Everyone seems to be desperately racing against everyone else in a competition that always ends with us all coming first equal in our graves!

With an unfinished to-do list as our epitaph.

What happened?

Our ancestors took about 7 million years to travel from their previous habitat up in the trees to the point where our particular species, Homo sapiens, appeared, about 300,000 years ago.

Just to get some perspective, let’s imagine this journey — since we separated from our nearest relatives, the bonobos and the chimps — as happening over one year. We are standing at midnight on the last day of the year, looking backward at that moment on January 1st when we branched out on our own. So, we came down from the trees on January 1st, but it is not until mid-December that Homo sapiens turns up. Agriculture and the beginning of fixed settlements start about noon on New Year’s Eve.

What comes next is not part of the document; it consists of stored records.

(** * SMASH: actions, channel selection, random sampling and binary output

    A shallow embedding of the parts of SMASH that the specification talks
    about: [Action] (action.h), the [Random] namespace (random.h, random.cc),
    [string_excitation] (pythia.cc) and [BinaryOutputCollisions]
    (binaryoutput.cc).

    C++ [float] is IEEE binary32 and [double] is IEEE binary64; both are
    modelled with the executable [spec_float] operations of the standard
    library, instantiated at the two formats. *)

From Stdlib Require Import ZArith List Bool String Ascii Lia.
From Stdlib Require Import Floats.SpecFloat.
Import ListNotations.

Local Open Scope Z_scope.

(** ** Floating point formats *)

(** C++ [float]. *)
Module F32.
Definition prec : Z := 24.
Definition emax : Z := 128.
Definition t : Type := spec_float.
Definition zero : t := S754_zero false.
Definition nan : t := S754_nan.
Definition add : t -> t -> t := SFadd prec emax.
Definition sub : t -> t -> t := SFsub prec emax.
Definition mul : t -> t -> t := SFmul prec emax.
Definition div : t -> t -> t := SFdiv prec emax.
Definition ltb : t -> t -> bool := SFltb.
Definition leb : t -> t -> bool := SFleb.
(** [x > y] is [y < x]. *)
Definition gtb (x y : t) : bool := SFltb y x.
(** The float with value [m * 2^e]. *)
Definition of_Z2 (m e : Z) : t := binary_normalize prec emax m e false.
Definition of_Z (m : Z) : t := of_Z2 m 0.
(** The float nearest to the fraction [n / d]. *)
Definition of_frac (n d : Z) : t := div (of_Z n) (of_Z d).
End F32.

(** C++ [double]. *)
Module F64.
Definition prec : Z := 53.
Definition emax : Z := 1024.
Definition t : Type := spec_float.
Definition zero : t := S754_zero false.
Definition nan : t := S754_nan.
Definition add : t -> t -> t := SFadd prec emax.
Definition sub : t -> t -> t := SFsub prec emax.
Definition mul : t -> t -> t := SFmul prec emax.
Definition div : t -> t -> t := SFdiv prec emax.
Definition sqrt : t -> t := SFsqrt prec emax.
Definition ltb : t -> t -> bool := SFltb.
Definition leb : t -> t -> bool := SFleb.
Definition gtb (x y : t) : bool := SFltb y x.
Definition geb (x y : t) : bool := SFleb y x.
Definition of_Z2 (m e : Z) : t := binary_normalize prec emax m e false.
Definition of_Z (m : Z) : t := of_Z2 m 0.
Definition of_frac (n d : Z) : t := div (of_Z n) (of_Z d).
End F64.

Definition is_nan (x : spec_float) : bool :=
  match x with S754_nan => true | _ => false end.

(** The place of a float that is not a NaN in the order [SFcompare]
    decides: a class (the two infinities, the negative and the positive
    finite numbers, the zeros), then the exponent, then the mantissa, the
    last two negated for a negative number.  Triples are compared
    lexicographically. *)
Definition order_key (x : spec_float) : Z * Z * Z :=
  match x with
  | S754_nan => (0, 0, 0)
  | S754_infinity true => (-2, 0, 0)
  | S754_infinity false => (2, 0, 0)
  | S754_zero _ => (0, 0, 0)
  | S754_finite true m e => (-1, - e, - Zpos m)
  | S754_finite false m e => (1, e, Zpos m)
  end.

Definition lex_lt (a b : Z * Z * Z) : Prop :=
  let '(a1, a2, a3) := a in
  let '(b1, b2, b3) := b in
  a1 < b1 \/ (a1 = b1 /\ (a2 < b2 \/ (a2 = b2 /\ a3 < b3))).

(** ** The shared random engine

    [Random::engine] is one process-wide [std::ranlux48]; the distributions
    of the standard library are deterministic functions of its state.  The
    engine and the distributions belong to the C++ standard library, so they
    are an interface here: a state type, the state a seed produces, and one
    state transformer per distribution the sources call. *)
Class RandomEngine : Type := {
  Engine : Type;
  Seed : Type;
  (** [engine.seed(seed)] *)
  engine_seed : Seed -> Engine;
  (** [std::uniform_real_distribution<float>(min, max)(engine)] *)
  uniform_float : F32.t -> F32.t -> Engine -> F32.t * Engine;
  (** [std::uniform_real_distribution<double>(min, max)(engine)] *)
  uniform_double : F64.t -> F64.t -> Engine -> F64.t * Engine;
  (** [std::generate_canonical<double, 53>(engine)] *)
  generate_canonical : Engine -> F64.t * Engine;
  (** [std::normal_distribution<double>(mean, sigma)(engine)] *)
  normal_distribution : F64.t -> F64.t -> Engine -> F64.t * Engine;
  (** [std::discrete_distribution<int>] over a weight table *)
  discrete_distribution : list F64.t -> Engine -> Z * Engine
}.

Module Random.
Section WithEngine.
Context {RE : RandomEngine}.

  (** [Random::set_seed]: the engine is overwritten by the seeded state. *)
Definition set_seed (seed : Seed) (engine : Engine) : Engine :=
    engine_seed seed.

  (** [Random::uniform<float>] *)
Definition uniform (min max : F32.t) (engine : Engine) : F32.t * Engine :=
    uniform_float min max engine.

  (** [Random::uniform<double>] *)
Definition uniform_d (min max : F64.t) (engine : Engine) : F64.t * Engine :=
    uniform_double min max engine.

  (** [Random::canonical<double>] *)
Definition canonical (engine : Engine) : F64.t * Engine :=
    generate_canonical engine.

  (** [random::normal] *)
Definition normal (mean sigma : F64.t) (engine : Engine) : F64.t * Engine :=
    normal_distribution mean sigma engine.
End WithEngine.
End Random.

(** ** Process branches *)

(** Modelled from the spec: the [ProcessType] enumeration of processbranch.h
    is not among the sources; these are the channel kinds the specification
    names (elastic, resonance formation, inelastic 2-to-2, string excitation,
    decay).  The sources only ever test for [String]. *)
Inductive ProcessType : Type :=
  | PT_None | PT_Elastic | PT_TwoToOne | PT_TwoToTwo | PT_String | PT_Decay.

Buddha, Lao Tzu, Mahavira, Zarathustra, Socrates, Pythagoras, Patanjali, and the other members of the Axial Age arrived around 9 o’clock in the evening of New Year’s Eve. Jesus arrives around 9.30 pm. Descartes, Leibniz, and Newton, Shakespeare, Milton, and Bach all turn up around 11.25 pm.

And here we are at exactly midnight on the last day of this very long year, constantly saying there is not enough time!

It seems we didn’t always live like this.

Farm laborers from pre-capitalist times, who were offered an increase in hourly wages on the assumption that they would then work longer hours on the harvest, often did the opposite. Now they could earn the same as before but more quickly, so they decided to work fewer hours!

Osho tells a funny story making the same point.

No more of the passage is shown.